[Opening Given records section]

Lemma lstrip_append (pre body : string) :
  all_space pre = true -> not_space_first body -> lstrip (pre ++ body) = body.
Proof.
  induction pre as [| c pre IH]; simpl; intros Hp Hb.
  - destruct body; simpl in *; [reflexivity | now rewrite Hb].
  - apply andb_prop in Hp. destruct Hp as [-> Hp]. now apply IH.
Qed.

Lemma digit_groups_first (ds : string) :
  digit_groups ds -> exists c r, ds = String c r /\ is_digit c = true.
Proof. intros H; destruct H; eauto. Qed.

Lemma all_space_stops (post : string) : all_space post = true -> stops post.
Proof.
  destruct post as [| c r]; simpl; [trivial |].
  intros H. apply andb_prop in H. destruct H as [H _].
  split; [now apply space_not_digit | now apply space_not_underscore].
Qed.

Lemma digit_not_sign (c : ascii) :
  is_digit c = true -> c <> "+"%char /\ c <> "-"%char.
Proof. intros H; split; intros ->; discriminate. Qed.

Lemma split_sign_spec (sgn : string) (sv : Z) (ds post : string) :
  sign_text sgn sv -> digit_groups ds ->
  split_sign (sgn ++ ds ++ post) = (sv, (ds ++ post)%string).
Proof.
  intros Hs Hg. destruct Hs; try reflexivity.
  destruct (digit_groups_first ds Hg) as [c [r [-> Hc]]].
  destruct (digit_not_sign c Hc) as [Hp Hm].
  cbn [append]. unfold split_sign.
  destruct c as [[] [] [] [] [] [] [] []]; try reflexivity; congruence.
Qed.

(** [int] reads exactly the texts of [int_text], with their values. *)
Lemma int_spec (s : string) (v : Z) : int s = Ok v <-> int_text s v.
Proof.
  split.
  - unfold int. intros H.
    destruct (lstrip_spec s) as [pre [Hs Hpre]].
    assert (Hbody : forall sv body,
               match body with
               | String c _ =>
                   if is_digit c then
                     match scan_digits 0 false body with
                     | Some (v, rest) =>
                         if all_space rest then Ok (sv * v) else Raise ValueError
                     | None => Raise ValueError
                     end
                   else Raise ValueError
               | EmptyString => Raise ValueError
               end = Ok v ->
               exists ds post, body = (ds ++ post)%string /\ digit_groups ds
                               /\ all_space post = true
                               /\ v = sv * decimal (without_underscores ds)).
    { intros sv [| c body] Hb; [discriminate |].
      destruct (is_digit c) eqn:Hc; [| discriminate].
      destruct (scan_digits 0 false (String c body)) as [[w rest] |] eqn:Hscan;
        [| discriminate].
      destruct (all_space rest) eqn:Hrest; [| discriminate].
      injection Hb as <-.
      cbn [scan_digits] in Hscan. rewrite Hc in Hscan.
      apply scan_digits_sound in Hscan. destruct Hscan as [ds [-> [Hshape ->]]].
      exists (String c ds), rest. repeat split; auto.
      - now apply tail_shape_digit.
      - rewrite <- (read_value_digit 0 c ds Hc). reflexivity. }
    destruct (lstrip s) as [| c body] eqn:Hl.
    + simpl in H. discriminate.
    + assert (Hcases : (c = "+"%char /\ split_sign (String c body) = (1, body))
                       \/ (c = "-"%char /\ split_sign (String c body) = (-1, body))
                       \/ (c <> "+"%char /\ c <> "-"%char
                           /\ split_sign (String c body) = (1, String c body))).
      { destruct (Ascii.eqb_spec c "+") as [-> | Hp]; [now left |].
        destruct (Ascii.eqb_spec c "-") as [-> | Hm]; [right; now left |].
        right; right. repeat split; auto.
        unfold split_sign.
        destruct c as [[] [] [] [] [] [] [] []]; try reflexivity; congruence. }
      destruct Hcases as [[-> Hsp] | [[-> Hsp] | [Hp [Hm Hsp]]]];
        rewrite Hsp in H;
        [ apply (Hbody 1 body) in H | apply (Hbody (-1) body) in H
        | apply (Hbody 1 (String c body)) in H ];
        destruct H as [ds [post [Hb [Hg [Hpost ->]]]]].
      * exists pre, "+", 1, ds, post. repeat split; auto; try constructor.
        rewrite Hs. simpl. now rewrite Hb.
      * exists pre, "-", (-1), ds, post. repeat split; auto; try constructor.
        rewrite Hs. simpl. now rewrite Hb.
      * exists pre, "", 1, ds, post. repeat split; auto; try constructor.
        rewrite Hs. simpl. now rewrite Hb.
  - intros [pre [sgn [sv [ds [post [-> [Hpre [Hsgn [Hg [Hpost ->]]]]]]]]]].
    unfold int.
    destruct (digit_groups_first ds Hg) as [c [r [Hds Hc]]].
    assert (Hscan : scan_digits 0 false (ds ++ post)
                    = Some (decimal (without_underscores ds), post)).
    { rewrite (scan_digits_complete ds Hg post 0 (all_space_stops post Hpost)).
      reflexivity. }
    rewrite lstrip_append; auto.
    + rewrite (split_sign_spec sgn sv ds post Hsgn Hg).
      rewrite Hds in Hscan |- *. cbn [append] in Hscan |- *.
      now rewrite Hc, Hscan, Hpost.
    + destruct Hsgn; simpl; try reflexivity.
      rewrite Hds. simpl. now apply digit_not_space.
Qed.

[Closing Given records section]

The task – Would you print all of the material above exactly as written?

Your solution –
Lemma lstrip_append (pre body : string) :
  all_space pre = true -> not_space_first body -> lstrip (pre ++ body) = body.
Proof.
  induction pre as [| c pre IH]; simpl; intros Hp Hb.
  - destruct body; simpl in *; [reflexivity | now rewrite Hb].
  - apply andb_prop in Hp. destruct Hp as [-> Hp]. now apply IH.
Qed.

Lemma digit_groups_first (ds : string) :
  digit_groups ds -> exists c r, ds = String c r /\ is_digit c = true.
Proof. intros H; destruct H; eauto. Qed.

Lemma all_space_stops (post : string) : all_space post = true -> stops post.
Proof.
  destruct post as [| c r]; simpl; [trivial |].
  intros H. apply andb_prop in H. destruct H as [H _].
  split; [now apply space_not_digit | now apply space_not_underscore].
Qed.

Lemma digit_not_sign (c : ascii) :
  is_digit c = true -> c <> "+"%char /\ c <> "-"%char.
Proof. intros H; split; intros ->; discriminate. Qed.

Lemma split_sign_spec (sgn : string) (sv : Z) (ds post : string) :
  sign_text sgn sv -> digit_groups ds ->
  split_sign (sgn ++ ds ++ post) = (sv, (ds ++ post)%string).
Proof.
  intros Hs Hg. destruct Hs; try reflexivity.
  destruct (digit_groups_first ds Hg) as [c [r [-> Hc]]].
  destruct (digit_not_sign c Hc) as [Hp Hm].
  cbn [append]. unfold split_sign.
  destruct c as [[] [] [] [] [] [] [] []]; try reflexivity; congruence.
Qed.

(** [int] reads exactly the texts of [int_text], with their values. *)
Lemma int_spec (s : string) (v : Z) : int s = Ok v <-> int_text s v.
Proof.
  split.
  - unfold int. intros H.
    destruct (lstrip_spec s) as [pre [Hs Hpre]].
    assert (Hbody : forall sv body,
               match body with
               | String c _ =>
                   if is_digit c then
                     match scan_digits 0 false body with
                     | Some (v, rest) =>
                         if all_space rest then Ok (sv * v) else Raise ValueError
                     | None => Raise ValueError
                     end
                   else Raise ValueError
               | EmptyString => Raise ValueError
               end = Ok v ->
               exists ds post, body = (ds ++ post)%string /\ digit_groups ds
                               /\ all_space post = true
                               /\ v = sv * decimal (without_underscores ds)).
    { intros sv [| c body] Hb; [discriminate |].
      destruct (is_digit c) eqn:Hc; [| discriminate].
      destruct (scan_digits 0 false (String c body)) as [[w rest] |] eqn:Hscan;
        [| discriminate].
      destruct (all_space rest) eqn:Hrest; [| discriminate].
      injection Hb as <-.
      cbn [scan_digits] in Hscan. rewrite Hc in Hscan.
      apply scan_digits_sound in Hscan. destruct Hscan as [ds [-> [Hshape ->]]].
      exists (String c ds), rest. repeat split; auto.
      - now apply tail_shape_digit.
      - rewrite <- (read_value_digit 0 c ds Hc). reflexivity. }
    destruct (lstrip s) as [| c body] eqn:Hl.
    + simpl in H. discriminate.
    + assert (Hcases : (c = "+"%char /\ split_sign (String c body) = (1, body))
                       \/ (c = "-"%char /\ split_sign (String c body) = (-1, body))
                       \/ (c <> "+"%char /\ c <> "-"%char
                           /\ split_sign (String c body) = (1, String c body))).
      { destruct (Ascii.eqb_spec c "+") as [-> | Hp]; [now left |].
        destruct (Ascii.eqb_spec c "-") as [-> | Hm]; [right; now left |].
        right; right. repeat split; auto.
        unfold split_sign.
        destruct c as [[] [] [] [] [] [] [] []]; try reflexivity; congruence. }
      destruct Hcases as [[-> Hsp] | [[-> Hsp] | [Hp [Hm Hsp]]]];
        rewrite Hsp in H;
        [ apply (Hbody 1 body) in H | apply (Hbody (-1) body) in H
        | apply (Hbody 1 (String c body)) in H ];
        destruct H as [ds [post [Hb [Hg [Hpost ->]]]]].
      * exists pre, "+", 1, ds, post. repeat split; auto; try constructor.
        rewrite Hs. simpl. now rewrite Hb.
      * exists pre, "-", (-1), ds, post. repeat split; auto; try constructor.
        rewrite Hs. simpl. now rewrite Hb.
      * exists pre, "", 1, ds, post. repeat split; auto; try constructor.
        rewrite Hs. simpl. now rewrite Hb.
  - intros [pre [sgn [sv [ds [post [-> [Hpre [Hsgn [Hg [Hpost ->]]]]]]]]]].
    unfold int.
    destruct (digit_groups_first ds Hg) as [c [r [Hds Hc]]].
    assert (Hscan : scan_digits 0 false (ds ++ post)
                    = Some (decimal (without_underscores ds), post)).
    { rewrite (scan_digits_complete ds Hg post 0 (all_space_stops post Hpost)).
      reflexivity. }
    rewrite lstrip_append; auto.
    + rewrite (split_sign_spec sgn sv ds post Hsgn Hg).
      rewrite Hds in Hscan |- *. cbn [append] in Hscan |- *.
      now rewrite Hc, Hscan, Hpost.
    + destruct Hsgn; simpl; try reflexivity.
      rewrite Hds. simpl. now apply digit_not_space.
Qed.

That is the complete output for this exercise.